O nervo vago possui uma extensa rede por todo o corpo, sendo o nervo craniano mais longo, servindo como uma importante via de comunicação entre o intestino e o cérebro. Em essência, o nervo vago funciona como uma via de informação do eixo intestino-cérebro, afetando uma ampla gama de funções neurais e digestivas, incluindo a regulação do humor, a resposta ao estresse, o controle do apetite e a função imunológica.

Informações sensoriais originadas no intestino, incluindo sinais relacionados à presença e concentração de butirato, viajam ao longo do nervo vago até várias regiões do cérebro, influenciando sua atividade e função.

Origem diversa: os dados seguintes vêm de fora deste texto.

(* ===== verification/Networks.v ===== *)
(** [lib/policy/network.go] and the loading of networks in [lib/state.go]: address
    lists from prefixes, services, files and whois answers, their cache, and the set
    of addresses a network stands for. *)

From S2P Require Import Prelude GoStrings GoCrypto GoTime Hex NetAddr GoURL Mime Types GoNetip GoNet NetipText.
From S2P Require Import GoPath GoJSON GoJSONValue Cache Radb.
From stdpp Require Import options.

Local Open Scope go_scope.

Record Network := mkNetwork {
  net_Url : option string; net_File : option string; net_ASN : option Z;
  net_JqPath : option string; net_Regex : option string; net_Prefixes : list string }.

(** The libraries and the I/O the loading uses, at the time of a call: an HTTP GET (the
    status and the body), opening and reading a file, the whois server, a jq program
    over a value (each result a string or something else), and a regular expression:
    the texts its group [prefix] matches, if it has that group. *)
Record NetLibs := mkNetLibs {
  lib_Get : string → result (Z * result string);
  lib_Open : string → result (result string);
  lib_whois : Whois;
  lib_number : string → bool;
  lib_jq : string → result (JSON → list (option string));
  lib_regexp : string → result (option (string → list string)) }.

(** [parseCIDROrIP]. *)
Definition parseCIDROrIP (value : string) : result IPNet :=
  match ParseCIDR value with
  | Ok ipNet => Ok ipNet
  | Err e =>
      match ParseIP value with
      | None => Err (ENew ("failed to parse CIDR: " +:+ Error e))
      | Some ip =>
          match IP_To4 ip with
          | Some ip4 => Ok (mkIPNet (Addr4 ip4) 32 32)
          | None => Ok (mkIPNet ip 128 128)
          end
      end
  end.

Fixpoint parse_all (l : list string) : result (list IPNet) :=
  match l with
  | [] => Ok []
  | s :: l => (n <-? parseCIDROrIP s; ns <-? parse_all l; Ok (n :: ns))
  end.

(** The results of a jq program must be strings. *)
Fixpoint parse_jq (l : list (option string)) : result (list IPNet) :=
  match l with
  | [] => Ok []
  | None :: _ => Err (ENew "invalid value from jq-query")
  | Some s :: l => (n <-? parseCIDROrIP s; ns <-? parse_jq l; Ok (n :: ns))
  end.

(** Every number of a value has a float. *)
Fixpoint numbers_ok (number : string → bool) (v : JSON) : bool :=
  match v with
  | JNumber s => number s
  | JArray l => forallb (numbers_ok number) l
  | JObject l => forallb (λ kv, numbers_ok number kv.2) l
  | _ => true
  end.

(** The part of [FetchPrefixes] after a source was opened: [output] are the prefixes
    of the list itself. *)
Definition read_prefixes (lib : NetLibs) (n : Network) (output : list IPNet) (reader : result string) : result (list IPNet) :=
  data <-? reader;
  match net_JqPath n, net_Regex n with
  | Some path, _ =>
      match parse_json data with
      | None => Err (ENew "invalid JSON")
      | Some v =>
          if negb (numbers_ok (lib_number lib) v) then Err (ENew "number out of range")
          else
            query <-? lib_jq lib path;
            ns <-? parse_jq (query v);
            Ok (output ++ ns)
      end
  | None, Some regex =>
      expr <-? lib_regexp lib regex;
      match expr with
      | None => Err (ENew "could not find prefix named match")
      | Some matches => ns <-? parse_all (matches data); Ok (output ++ ns)
      end
  | None, None => Err (ENew "no jq-path or regex specified")
  end.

O butirato estimula diretamente as terminações nervosas localizadas no revestimento do intestino, desencadeando a transmissão de sinais elétricos e químicos para o cérebro através do nervo vago.

Integrando a saúde intestinal e a saúde cerebral

A fibra alimentar é o combustível responsável pela produção de butirato e outros AGCC no seu intestino. A partir daí, o butirato faz sua mágica metabólica no eixo intestino-cérebro, ajudando a promover a função cognitiva. Mas como aumentar a produção de butirato de maneira efetiva? Embora a resposta óbvia seja aumentar a ingestão de fibras, existem algumas ressalvas quanto a essa abordagem.

Se a saúde do seu intestino estiver muito comprometida, é importante reconstruí-la do zero. Recomendo tomar água com dextrose ao longo do dia como uma solução de transição. Ao contrário dos carboidratos complexos, a dextrose é metabolizada no intestino delgado e não alimenta as bactérias prejudiciais do cólon. Se você tiver apenas problemas intestinais moderados, poderá começar com opções como arroz branco e frutas maduras e inteiras.

À medida que seu intestino começa a melhorar, você poderá passar a consumir mais verduras e amidos ricos em fibras  sem causar problemas digestivos. Mas a fibra alimentar não é o único aspecto enfatizado na otimização da saúde intestinal geral. Também é sensato adicionar mais alimentos fermentados à sua dieta. Essa abordagem ajuda a restaurar um microbioma intestinal equilibrado, o que significa que suas bactérias boas mantêm as bactérias patogênicas sob controle. Aqui estão minhas recomendações:

• Faça seus próprios alimentos fermentados em casa: Isso garante que você receba probióticos frescos e potentes. Opções caseiras como iogurte, kefir e chucrute contêm uma variedade de bactérias benéficas essenciais para um microbioma intestinal saudável.

Além disso, preparar seus próprios alimentos fermentados é econômico e permite que você controle os ingredientes, evitando aditivos desnecessários, ingredientes geneticamente modificados e açúcares refinados encontrados em produtos probióticos produzidos em massa.

• Evite alimentos fermentados comerciais pasteurizados: Os alimentos fermentados disponíveis no mercado são muitas vezes pasteurizados para prolongar a vida útil, o que elimina as bactérias vivas necessárias para a saúde intestinal. Se você não puder preparar verduras fermentadas em casa, opte por produtos fermentados de maneira tradicional, não pasteurizados e provenientes de empresas confiáveis. Mas a melhor solução é prepará-los você mesmo para maximizar os benefícios à saúde.

• Incorpore vários alimentos fermentados à sua dieta: A diversidade é fundamental quando se trata de alimentos fermentados. Diferentes tipos oferecem cepas únicas de probióticos que trabalham de forma sinérgica para aumentar a resiliência do seu microbioma intestinal.

Inclua uma variedade de opções, como kimchi, natto, iogurte caseiro e verduras fermentadas caseiras em suas refeições diárias. A variedade ajuda a garantir um microbioma robusto e equilibrado, o que é essencial para uma comunicação ideal entre o intestino e o cérebro.

• Mantenha um consumo consistente: O consumo regular de alimentos fermentados é essencial para manter um microbioma intestinal saudável e colher benefícios de longo prazo para a saúde mental. Isso ocorre porque a dieta ocidental moderna é repleta de ingredientes que destroem as bactérias intestinais benéficas. Portanto, é importante repor os probióticos no seu intestino.

Crie o hábito de incluir alimentos fermentados na sua alimentação diária, seja nas refeições ou nos lanches. A consistência ajuda a manter a diversidade da microbiota intestinal, reduz a inflamação e mantém níveis estáveis de neurotransmissores, o que contribui para melhorar o humor e a função cognitiva.